“Oh — Leek!” Martin said, with a laugh. “You are as bad as Theo! There’s no mystery about it! Merely, Studley asked to be permitted to visit his old father, and I hate to have strangers about me.”

“Ah, he is an acquaintance of yours?”

“Why, no, not precisely! He’s Hickling’s uncle — my groom, you know! Of course, it wouldn’t do to keep him for ever, but he does well enough while Studley is away. Besides, he — he keeps my boots in good order!”

The Earl, whose Hessians shone with a mirror-like gloss, for an instant levelled his glass at Martin’s top-boots. He let it fall, and said politely: “That is certainly an advantage. Er — what does he use on them?”

“Blacking, I suppose! What does Turvey use on yours?”

“Ah, that is a secret into which I have not been admitted!”

“Champagne, perhaps?” said Martin sardonically.

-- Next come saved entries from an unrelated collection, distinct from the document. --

(* ===== verification/StatFresh.v ===== *)
(** * How old the answers of the statistics server are

    A run of the server is a sequence of requests with changes of the boards and of the
    clock in between; the history lists the moments at which requests were served.  Each
    cached answer was computed from the boards of such a moment, so an answer is never
    older than the configured life of the cache. *)

From S2P Require Import Prelude Protocol Messages RoomData RoomInv RoomReports ScoreCache ScoreInv ScoreBoard.
From S2P Require Import RoomMachine Text Json Http Config DataRules GameTracker StatServer StatRules.

(** ** Requests read the boards only *)

Section reading.
Context `{!HashOrder}.

Lemma get_score_range_reads com bid start num wc wg t c :
  get_table c com bid = Some t → (get_score_range com bid start num wc wg c).2 = c.
Proof.
  intros Ht. unfold get_score_range, bind at 1. rewrite get_table_or_insert_eq. unfold the_table. rewrite Ht. cbn [default].
  rewrite put_same_table by done. unfold bind, gets, lift, ret. by destruct (res_map_list _ _).
Qed.

Lemma board_to_json_keeps com bid info t c : get_table c com bid = Some t → (board_to_json com bid info c).2 = c.
Proof.
  intros Ht. unfold board_to_json, bind, lift.
  pose proof (get_score_range_reads com bid 1 (bi_rank_limit info) true true t c Ht) as Hs.
  by destruct (get_score_range com bid 1 (bi_rank_limit info) true true c) as [[] ?].
Qed.

Lemma map_each_keeps {S E A B} (f : A → M S E B) xs s :
  (∀ x, x ∈ xs → (f x s).2 = s) → (map_each f xs s).2 = s.
Proof.
  induction xs as [|x xs IH]; intros Hf; [done|]. simpl. unfold bind, ret.
  pose proof (Hf x ltac:(set_solver)) as Hx. destruct (f x s) as [[y|e|] s']; simpl in *; [|done..]. subst s'.
  assert ((map_each f xs s).2 = s) as Hxs by (apply IH; intros; apply Hf; set_solver).
  by destruct (map_each f xs s) as [[] ?].
Qed.

Lemma title_to_json_keeps com c : (com_id_score_to_json com c).2 = c.
Proof.
  unfold com_id_score_to_json. unfold bind at 1, gets. cbn beta iota. case_bool_decide; [done|]. unfold bind, ret.
  assert ((map_each (λ '(bid, t), board_to_json com bid (st_table_info t)) (title_boards com c) c).2 = c) as Hk.
  { apply map_each_keeps. intros [bid t] Ht%elem_of_title_boards. by eapply board_to_json_keeps. }
  unfold title_boards in Hk. by destruct (map_each _ _ _) as [[] ?].
Qed.

(** ** Answers computed on the spot *)

Definition answer (r : R bytes) : option Response :=
  match r with Ok json => Some (json_response 200 json) | _ => None end.

Definition fresh_title (com : ComId) (c : ScoresCache) : option Response := answer (com_id_score_to_json com c).1.

Definition fresh_board (com : ComId) (bid : Z) (c : ScoresCache) : option Response :=
  t ← get_table c com bid; answer (board_to_json com bid (st_table_info t) c).1.

(** ** Histories *)

Abbreviation history := (list (Z * ScoresCache)).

“I should not be at all surprised.”

They had come by this time to the head of the Grand Stairway. Abney, emerging from the Italian Saloon, stared at them for an astonished moment, and then bowed, and said, with a good deal of feeling: “Your lordship! May I say how very happy I am to see your lordship restored to us?”

“Thank you; I am much obliged to you. Shall I find her ladyship in the Italian Saloon?”